Xénophobie en RSA : la société civile du Haut-Uele lance un ultimatum de 48h aux ressortissants Sud-africains

Abbé Georges Semende, coordonnateur provincial de la société civile du Haut-Uele/photo, John Ngoyi

Dans la province du Haut-Uélé au Nord-est de la République Démocratique du Congo, la société civile forces vives se joint à la vague d’indignation et de condamnation consécutive au regain des violences xénophobes contre les ressortissants africains vivant en Afrique du sud ces derniers jours.

Dans une interview accordée à la presse ce jeudi 05 septembre 2019, le coordonnateur de cette structure citoyenne d’appui à la démocratie ne va pas par le dos de la cuillère au vu des atrocités perpétrées sur les ressortissants étrangers en séjour au pays de Nelson Mandela.

L’abbé Georges Semende appelle les nombreux ressortissants Sud-africains se trouvant dans les sites miniers de cette province minière, de regagner leur pays d’origine. Ils ont pour ce faire, 48h faute de se voir contraints par des actions citoyennes légales.

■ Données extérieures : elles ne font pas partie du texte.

(** An admission that passed a guard: the exact sum stays under the limit. *)
Lemma guard_bound p d q limit c : ledger_ok d → (0 < q)%Q →
  within (fl_add rnd (fl_add rnd (metrics sql_sum p d).1 (metrics sql_sum p d).2) (Fin q)) limit → limit = Fin c →
  (retained delta * (Qsum (map charge (select p d)) + q) <= c + 4 * eps)%Q.
Proof.
  intros Hd Hq Hw ->. unfold metrics in Hw. cbn [fst snd] in Hw.
  assert (∀ r, r ∈ select p d → row_ok r) as Hrows by (intros r [Hr _]%elem_of_select; by apply (ok_rows _ Hd)).
  destruct (sum_or_zero_bound (map spent (select p d))) as [Hs Hs0].
  { apply Forall_forall. intros x (r & -> & Hr)%list_elem_of_fmap. by apply charge_nonneg, Hrows. }
  destruct (sum_or_zero_bound (map outstanding (select p d))) as [Ho Ho0].
  { apply Forall_forall. intros x (r & -> & Hr)%list_elem_of_fmap. by apply charge_nonneg, Hrows. }
  destruct (fl_add_bound _ _ _ _ Hs Hs0 Ho Ho0) as [Hc Hc0].
  destruct (fl_add_bound _ (Fin q) _ q Hc Hc0) as [Ht _]; [cbn; lra..|].
  pose proof (Qsum_plus spent outstanding (select p d)) as Heq. unfold charge at 1.
  pose proof (sr_delta _ _ _ _ sound) as Hdelta. pose proof (sr_eps _ _ _ _ sound) as Heps.
  destruct (fl_add rnd (fl_add _ _ _) _) as [t|n|]; [|destruct n; done|done]. unfold within in Hw. cbn in Hw, Ht.
  apply negb_false_iff, Qle_bool_iff in Hw. rewrite <-Heq.
  set (S := Qsum _) in *. clearbody S. unfold retained. set (k := (1 - delta)%Q) in *.
  assert (0 < k <= 1)%Q as Hk by (subst k; lra). clearbody k.
  generalize dependent (Qsum (map outstanding (select p d))). intros out Ht. clear -Hw Ht Hk Heps Hq.
  assert (k * k <= 1)%Q by nra. assert (k * eps <= eps)%Q by nra. assert (k * k * eps <= eps)%Q by nra.
  assert (0 <= (1 - k * k) * (k * q))%Q by (apply Qmult_le_0_compat; nra). lra.
Qed.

 » Ils ne veulent pas de gens chez eux et ils doivent également quitter chez les autres. En principe, on devrait leur appliquer la réciprocité, mais comme nous sommes encore humains pour ne pas faire comme eux, pour raison de justice et de vérité, nous leur demandons tout simplement de quitter notre province surtout dans les entreprises minières pour rentrer occuper les postes libérés par les étrangers dans leur pays. »

Le monde s’indigne depuis le début de cette semaine du regain de la violence contre les ressortissants étrangers en RSA sur fond de la xénophobie ayant fait 7 morts depuis le début.

Diverses structures et personnalités à travers le monde en général et des nationalités les plus visées en particulier (Somaliens, Zimbabwéens, Mozambicains, Bangladais, Malawites,…) haussent le ton pour condamner l’injustice et surtout l’ingratitude de basse classe des noirs Sud-africains ayant bénéficié du soutien de toute l’Afrique durant la longue période d’apartheid entre 1948-1994.

L’Afrique du Sud est devenu le théâtre régulier de violences xénophobes, qui ont déjà fait 7 morts en 2015, et 62 morts en 2008.